* Task details
Return each line below holding the string "delivered".

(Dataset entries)
★ ★ ★ ★ ★
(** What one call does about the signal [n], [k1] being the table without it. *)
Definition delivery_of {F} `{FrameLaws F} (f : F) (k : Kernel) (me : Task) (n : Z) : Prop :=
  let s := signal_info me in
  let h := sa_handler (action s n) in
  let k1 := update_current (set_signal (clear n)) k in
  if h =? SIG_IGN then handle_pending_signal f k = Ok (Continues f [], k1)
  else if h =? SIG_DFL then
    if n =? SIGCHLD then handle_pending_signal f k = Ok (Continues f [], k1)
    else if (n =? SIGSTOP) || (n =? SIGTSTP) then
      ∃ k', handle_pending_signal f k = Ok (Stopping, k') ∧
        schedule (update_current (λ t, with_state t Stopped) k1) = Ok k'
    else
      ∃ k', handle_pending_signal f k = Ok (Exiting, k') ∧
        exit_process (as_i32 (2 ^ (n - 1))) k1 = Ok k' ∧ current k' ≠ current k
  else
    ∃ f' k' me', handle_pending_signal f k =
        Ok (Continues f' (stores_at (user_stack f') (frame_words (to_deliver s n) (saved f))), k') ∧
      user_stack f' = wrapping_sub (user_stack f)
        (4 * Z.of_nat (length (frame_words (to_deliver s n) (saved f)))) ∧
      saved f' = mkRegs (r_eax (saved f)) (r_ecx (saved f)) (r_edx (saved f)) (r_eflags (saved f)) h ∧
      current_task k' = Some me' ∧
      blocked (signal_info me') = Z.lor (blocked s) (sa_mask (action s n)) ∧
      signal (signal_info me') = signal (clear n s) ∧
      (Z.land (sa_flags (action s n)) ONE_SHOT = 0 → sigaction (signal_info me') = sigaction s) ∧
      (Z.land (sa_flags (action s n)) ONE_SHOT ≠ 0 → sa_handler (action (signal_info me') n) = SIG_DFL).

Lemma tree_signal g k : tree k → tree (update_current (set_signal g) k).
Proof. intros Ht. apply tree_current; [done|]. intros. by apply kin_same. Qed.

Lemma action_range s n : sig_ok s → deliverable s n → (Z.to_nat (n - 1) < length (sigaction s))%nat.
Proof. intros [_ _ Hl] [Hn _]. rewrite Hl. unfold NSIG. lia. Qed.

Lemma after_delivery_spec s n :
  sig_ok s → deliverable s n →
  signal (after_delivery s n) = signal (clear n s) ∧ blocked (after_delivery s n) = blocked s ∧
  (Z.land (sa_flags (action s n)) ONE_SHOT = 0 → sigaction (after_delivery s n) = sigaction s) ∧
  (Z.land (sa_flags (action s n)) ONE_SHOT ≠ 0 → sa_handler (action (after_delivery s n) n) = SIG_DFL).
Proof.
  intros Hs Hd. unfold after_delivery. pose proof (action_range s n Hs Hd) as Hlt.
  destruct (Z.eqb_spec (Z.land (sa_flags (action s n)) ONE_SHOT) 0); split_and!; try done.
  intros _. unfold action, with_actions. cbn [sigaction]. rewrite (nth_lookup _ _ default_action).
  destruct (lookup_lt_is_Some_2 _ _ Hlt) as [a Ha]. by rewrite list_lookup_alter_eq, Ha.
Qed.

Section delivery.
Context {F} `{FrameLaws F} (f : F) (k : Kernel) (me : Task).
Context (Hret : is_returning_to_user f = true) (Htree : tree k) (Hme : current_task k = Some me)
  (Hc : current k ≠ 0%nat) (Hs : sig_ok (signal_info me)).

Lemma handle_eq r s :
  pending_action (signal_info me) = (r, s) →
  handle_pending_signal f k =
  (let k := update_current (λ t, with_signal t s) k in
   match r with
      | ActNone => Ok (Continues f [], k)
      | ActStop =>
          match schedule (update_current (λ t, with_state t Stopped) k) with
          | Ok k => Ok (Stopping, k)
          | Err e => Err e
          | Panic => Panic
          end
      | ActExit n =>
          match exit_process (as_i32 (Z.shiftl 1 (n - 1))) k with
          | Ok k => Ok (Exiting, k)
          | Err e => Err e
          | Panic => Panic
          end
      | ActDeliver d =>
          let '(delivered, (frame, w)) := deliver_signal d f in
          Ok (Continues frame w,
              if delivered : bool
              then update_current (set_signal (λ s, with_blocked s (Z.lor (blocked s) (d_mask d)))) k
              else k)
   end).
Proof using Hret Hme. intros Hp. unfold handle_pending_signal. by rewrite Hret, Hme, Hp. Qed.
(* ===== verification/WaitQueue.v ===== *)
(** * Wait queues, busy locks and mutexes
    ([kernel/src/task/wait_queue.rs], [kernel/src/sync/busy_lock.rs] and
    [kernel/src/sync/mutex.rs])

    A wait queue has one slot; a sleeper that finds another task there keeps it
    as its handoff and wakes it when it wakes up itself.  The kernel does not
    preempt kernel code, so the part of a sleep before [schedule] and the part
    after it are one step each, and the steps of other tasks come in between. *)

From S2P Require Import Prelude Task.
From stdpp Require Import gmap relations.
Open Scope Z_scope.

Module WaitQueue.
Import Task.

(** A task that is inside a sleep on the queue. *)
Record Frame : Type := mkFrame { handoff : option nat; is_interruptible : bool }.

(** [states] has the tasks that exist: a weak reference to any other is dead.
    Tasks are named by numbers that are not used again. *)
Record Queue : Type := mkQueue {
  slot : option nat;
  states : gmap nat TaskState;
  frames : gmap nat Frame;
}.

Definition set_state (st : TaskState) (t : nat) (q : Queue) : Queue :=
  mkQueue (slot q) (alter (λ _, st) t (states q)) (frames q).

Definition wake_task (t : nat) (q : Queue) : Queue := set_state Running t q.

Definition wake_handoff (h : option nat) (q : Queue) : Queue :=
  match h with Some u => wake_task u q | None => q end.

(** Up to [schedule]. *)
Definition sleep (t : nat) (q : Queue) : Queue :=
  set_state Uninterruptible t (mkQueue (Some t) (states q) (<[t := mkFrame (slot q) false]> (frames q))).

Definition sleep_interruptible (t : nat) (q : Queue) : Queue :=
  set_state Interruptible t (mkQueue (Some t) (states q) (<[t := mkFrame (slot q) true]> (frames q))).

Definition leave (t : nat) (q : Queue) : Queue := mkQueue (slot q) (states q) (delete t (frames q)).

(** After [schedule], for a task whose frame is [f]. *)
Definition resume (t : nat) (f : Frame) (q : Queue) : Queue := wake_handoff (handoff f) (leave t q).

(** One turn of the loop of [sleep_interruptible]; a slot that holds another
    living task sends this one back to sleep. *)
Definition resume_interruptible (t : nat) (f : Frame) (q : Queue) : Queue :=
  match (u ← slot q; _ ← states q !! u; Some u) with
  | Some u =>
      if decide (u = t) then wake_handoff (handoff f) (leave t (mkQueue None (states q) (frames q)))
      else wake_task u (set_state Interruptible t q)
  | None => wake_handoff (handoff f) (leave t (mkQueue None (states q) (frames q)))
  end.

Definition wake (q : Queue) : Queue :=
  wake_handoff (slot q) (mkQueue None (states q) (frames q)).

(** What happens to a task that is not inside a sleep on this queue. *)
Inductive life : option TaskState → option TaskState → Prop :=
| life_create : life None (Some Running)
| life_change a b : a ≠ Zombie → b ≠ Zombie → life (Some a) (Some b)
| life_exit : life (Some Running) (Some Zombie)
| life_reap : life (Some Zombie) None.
★ ★ ★ ★ ★
* Solution to the exercise
          let '(delivered, (frame, w)) := deliver_signal d f in
              if delivered : bool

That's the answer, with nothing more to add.